OASIS Survey Direct Imaging and Astrometric Discovery of HIP 71618 B: A Substellar Companion Suitable for the Roman Coronagraph Technology Demonstration
Mona El Morsy, Thayne Currie, Brianna Lacy, Taylor L. Tobin, Qier An, Yiting Li, Ziying Gu, Masayuki Kuzuhara, Danielle Bovie, Dillon Peng, Jeffrey Chilcote, Olivier Guyon, Timothy D. Brandt, Robert J. De Rosa, Vincent Deo, Tyler D. Groff, Markus Janson, N. Jeremy Kasdin, Julien Lozi, Christian Marois, Bertrand Mennesson, Naoshi Murakami, Eric Nielsen, Sabina Sagynbayeva, Nour Skaf, William Thompson, Motohide Tamura, Taichi Uyama, Sébastien Vievard, Alice Zurlo
TL;DR
This work presents the discovery and characterization of HIP 71618 B, a substellar companion to the bright A1V star HIP 71618, uncovered by combining Gaia/ Hipparcos astrometry with high-contrast imaging from SCExAO/CHARIS and Keck/NIRC2. Through atmospheric modeling and joint dynamical analysis with orvara, the companion is constrained to a mass near ${60}_{-21}^{+27}$ to ${65}_{-29}^{+54}$ $M_{ m Jup}$, an ~11 au, highly eccentric orbit, and a temperature around $2700 ext{ K}$ with a likely spectral type M6–M8. The system’s brightness, proximity, and orbital geometry place HIP 71618 B within the Roman Coronagraph Dark Hole during its Technology Demonstration phase, offering a concrete path to demonstrate the instrument’s core 575 nm 5σ-contrast requirement of ∼10^-7 (TTR5).

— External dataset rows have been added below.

(** loadConfigFromFile loads the configuration from a TOML file. *)
Definition loadConfigFromFile (fs : FileSystem) (configDir : string)
  : Config * option error :=
  let defaultRofiConfig :=
    {| Path := "rofi"; Theme := ""; SelectArgs := []; InputArgs := [] |} in
  let defaultConfig :=
    {| DatabasePath := Join configDir defaultDatabaseFileName;
       DefaultUI := "terminal"; Editor := "";
       Rofi := defaultRofiConfig |} in
  match statFile fs with
  | NotExist =>
      match mkdirAll fs with
      | Some e => (zeroConfig, Some e)
      | None =>
          match createFile fs with
          | Some e => (zeroConfig, Some e)
          | None =>
              match writeString fs with
              | Some e => (zeroConfig, Some e)
              | None => (defaultConfig, None)
              end
          end
      end
  | StatError e => (zeroConfig, Some e)
  | Found =>
      match decodeFile fs with
      | inr e => (zeroConfig, Some e)
      | inl loaded =>
          let databasePath :=
            if String.eqb (DatabasePath loaded) ""
            then DatabasePath defaultConfig else DatabasePath loaded in
          let defaultUI :=
            if negb (String.eqb (DefaultUI loaded) "rofi")
               && negb (String.eqb (DefaultUI loaded) "terminal")
            then DefaultUI defaultConfig else DefaultUI loaded in
          let rofiPath :=
            if String.eqb (Path (Rofi loaded)) ""
            then Path defaultRofiConfig else Path (Rofi loaded) in
          ({| DatabasePath := databasePath; DefaultUI := defaultUI;
              Editor := Editor loaded;
              Rofi := {| Path := rofiPath; Theme := Theme (Rofi loaded);
                         SelectArgs := SelectArgs (Rofi loaded);
                         InputArgs := InputArgs (Rofi loaded) |} |}, None)
      end
  end.

End LoadConfig.

(** getDefaultEditor returns the user's preferred editor. [getenv] is
    os.Getenv, which gives the empty string for a variable that is not
    set, and [goos] is runtime.GOOS. *)
Definition getDefaultEditor (getenv : string -> string) (goos : string)
    (editor : string) : string :=
  if negb (String.eqb editor "") then editor
  else if negb (String.eqb (getenv "VISUAL") "") then getenv "VISUAL"
  else if negb (String.eqb (getenv "EDITOR") "") then getenv "EDITOR"
  else if String.eqb goos "windows" then "notepad"
  else if String.eqb goos "darwin" then "nano"
  else "nano".

(** The command and arguments that openEditor runs. *)
Definition openEditor_command (getenv : string -> string) (goos : string)
    (editor filename : string) : string * list string :=
  let editor := getDefaultEditor getenv goos editor in
  if String.eqb goos "windows" then ("cmd", ["/c"; editor; filename])
  else (editor, [filename]).

(** The errors of boilerplateExpand: fmt.Errorf with a message, the name
    where the message quotes it, and the wrapped error. *)
Inductive loop_error :=
  | FailedToSelect (cause : error)
  | FailedToExpand (name : string) (cause : error)
  | FailedToCopy (cause : error).

End cli.

(** SelectBoilerplate, the third method of the [UI] interface. *)
Class BoilerplateSelector (U : Type) := {
  SelectBoilerplate : gmap string Boilerplate -> U -> result * U
}.

(** clipboard.WriteAll, over the state of the clipboard. *)
Class Clipboard (W : Type) := {
  WriteAll : string -> W -> option error * W
}.

Section ExpandCommand.

Context {U D W : Type} `{!UI U} `{!Database D} `{!BoilerplateSelector U}
        `{!Clipboard W}.

(** boilerplateExpand: select, expand, copy, again. The source loop has no
    exit but the three returns of an error; [rounds] bounds the turns of
    the loop and [fuel] those of each [Expand], and [None] says that the
    command is still running. *)
Fixpoint boilerplateExpand (rounds fuel : nat) (bm : BoilerplateManager U D)
    (w : W) : option (option cli.loop_error * BoilerplateManager U D * W) :=
  match rounds with
  | O => None
  | S rounds' =>
      let '((name, err), u) := SelectBoilerplate (boilerplates bm) (ui bm) in
      let bm0 := with_ui u bm in
      match err with
      | Some e => Some (Some (cli.FailedToSelect e), bm0, w)
      | None =>
          match Expand fuel name bm0 with
          | None => None
          | Some ((_, Some e), bm1) =>
              Some (Some (cli.FailedToExpand name e), bm1, w)
          | Some ((value, None), bm1) =>
              let '(cerr, w1) := WriteAll value w in
              match cerr with
              | Some e => Some (Some (cli.FailedToCopy e), bm1, w1)
              | None => boilerplateExpand rounds' fuel bm1 w1
              end
          end
      end
  end.

End ExpandCommand.

(** A scripted selector, which answers a selection with the next reply
    of the script, and a clipboard that keeps all that was copied. *)
#[export] Instance Script_Selector : BoilerplateSelector Script := {
  SelectBoilerplate m := script_next (CallPrompt "Select Boilerplate")
}.

#[export] Instance List_Clipboard : Clipboard (list string) := {
  WriteAll text w := (None, (w ++ [text])%list)
}.

(** What is seen of a run of the expand command: how it ended, the count
    of one boilerplate in memory and in the table, and the clipboard. *)
Definition observe_command (name : string)
    (r : option (option cli.loop_error
                 * BoilerplateManager Script SQLiteDatabase * list string)) :=
  match r with
  | None => None
  | Some (e, bm, w) =>
      Some (e, Count <$> (boilerplates bm !! name),
            Count <$> (rows (db bm) !! name), w)
  end.

(** ** The terminal selector of boilerplates

    boilerplateSelectorModel, the Bubble Tea model behind
    TerminalUI.SelectBoilerplate. The viewport is a widget of the
    library: what is kept of it is the content it was last given; its
    sizes, which the model computes in floating point, and its scrolling
    are left out. *)

Module selector.

Local Open Scope Z_scope.

Record Model := mkModel {
  boilerplates : list Boilerplate;
  selectedIndex : Z;
  selectedName : string;
  cancelled : bool;
  content : option string;
  ready : bool;
  width : Z;
  height : Z
}.

(** The messages that [Update] tells apart; a key comes as its
    [msg.String()]. *)
Inductive Msg :=
  | WindowSizeMsg (w h : Z)
  | KeyMsg (key : string)
  | OtherMsg.

Definition newBoilerplateSelector (l : list Boilerplate) : Model :=
  {| boilerplates := l; selectedIndex := 0; selectedName := "";
     cancelled := false; content := None; ready := false;
     width := 0; height := 0 |}.

(** m.boilerplates[i]: [None] is the panic of an index out of range. *)
Definition at_index (l : list Boilerplate) (i : Z) : option Boilerplate :=
  if (0 <=? i) && (i <? Z.of_nat (length l)) then l !! Z.to_nat i else None.

Definition newline : string := String "010" "".

(** fmt.Sprintf("Name: %s\nUsage Count: %d\n\n%s", ...) *)
Definition preview_of (b : Boilerplate) : string :=
  ("Name: " ++ Name b ++ newline ++ "Usage Count: " ++ csv.FormatInt (Count b)
   ++ newline ++ newline ++ Value b)%string.

Definition with_index (i : Z) (m : Model) : Model :=
  {| boilerplates := boilerplates m; selectedIndex := i;
     selectedName := selectedName m; cancelled := cancelled m;
     content := content m; ready := ready m;
     width := width m; height := height m |}.

Definition with_content (c : string) (m : Model) : Model :=
  {| boilerplates := boilerplates m; selectedIndex := selectedIndex m;
     selectedName := selectedName m; cancelled := cancelled m;
     content := Some c; ready := ready m;
     width := width m; height := height m |}.

Definition updatePreview (m : Model) : option Model :=
  if (length (boilerplates m) =? 0)%nat then Some m
  else
    match at_index (boilerplates m) (selectedIndex m) with
    | None => None
    | Some selected => Some (with_content (preview_of selected) m)
    end.

Definition is_key (key : string) (keys : list string) : bool :=
  existsb (String.eqb key) keys.

(** Update: the new model and whether the command returned is tea.Quit;
    [None] is a panic. *)
Definition Update (msg : Msg) (m : Model) : option (Model * bool) :=
  match msg with
  | WindowSizeMsg w h =>
      let m1 := {| boilerplates := boilerplates m;
                   selectedIndex := selectedIndex m;
                   selectedName := selectedName m; cancelled := cancelled m;
                   content := content m; ready := ready m;
                   width := w; height := h |} in
      if ready m1 then Some (m1, false)
      else
        let m2 := {| boilerplates := boilerplates m1;
                     selectedIndex := selectedIndex m1;
                     selectedName := selectedName m1;
                     cancelled := cancelled m1;
                     content := content m1; ready := true;
                     width := width m1; height := height m1 |} in
        match updatePreview m2 with
        | None => None
        | Some m3 => Some (m3, false)
        end
  | KeyMsg key =>
      if is_key key ["ctrl+c"; "q"; "esc"] then
        Some ({| boilerplates := boilerplates m;
                 selectedIndex := selectedIndex m;
                 selectedName := selectedName m; cancelled := true;
                 content := content m; ready := ready m;
                 width := width m; height := height m |}, true)
      else if is_key key ["enter"] then
        if (0 <? length (boilerplates m))%nat then
          match at_index (boilerplates m) (selectedIndex m) with
          | None => None
          | Some b =>
              Some ({| boilerplates := boilerplates m;
                       selectedIndex := selectedIndex m;
                       selectedName := Name b; cancelled := cancelled m;
                       content := content m; ready := ready m;
                       width := width m; height := height m |}, true)
          end
        else Some (m, true)
      else if is_key key ["up"; "k"] then
        if 0 <? selectedIndex m then
          match updatePreview (with_index (selectedIndex m - 1) m) with
          | None => None
          | Some m1 => Some (m1, false)
          end
        else Some (m, false)
      else if is_key key ["down"; "j"] then
        if selectedIndex m <? Z.of_nat (length (boilerplates m)) - 1 then
          match updatePreview (with_index (selectedIndex m + 1) m) with
          | None => None
          | Some m1 => Some (m1, false)
          end
        else Some (m, false)
      else Some (m, false)
  | OtherMsg => Some (m, false)
  end.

The findings highlight the value of combining astrometric and direct-imaging techniques to precisely measure substellar masses and dynamics, while establishing HIP 71618 B as a prime target for early Roman performance validation and atmospheric characterization of young, substellar companions.
Abstract
We present the OASIS survey program discovery of a substellar companion orbiting the young A1V star HIP 71618, detected using precision astrometry from Gaia and Hipparcos and high-contrast imaging with SCExAO/CHARIS and Keck/NIRC2. Atmospheric modeling favors a spectral type of M5--M8 and a temperature of $\sim$2700 $\pm$ 100 $K$. Dynamical modeling constrains HIP 71618 B's mass to be ${60}_{-21}^{+27}$ $M_{\rm Jup}$ or ${65}_{-29}^{+54}$ $M_{\rm Jup}$, depending on the adopted companion mass prior. It has a nearly edge-on, 11 au-orbit with a high eccentricity. HIP 71618 B will be located within Roman Coronagraph's dark hole region during the instrument's technological demonstration phase. A high signal-to-noise ratio detection of HIP 71618 B at 575 nm would demonstrate a 5-$σ$ contrast of 10$^{-7}$ or better. The system is also located within or very close to Roman's Continuous Viewing Zone -- near multiple candidate reference stars for dark-hole digging -- and its primary is bright ($V$ $\approx$ 5). The suitability of HIP 71618 as one potential Roman Coronagraph target for demonstrating the instrument's core requirement (TTR5) should motivate the timely, deep vetting of candidate reference stars.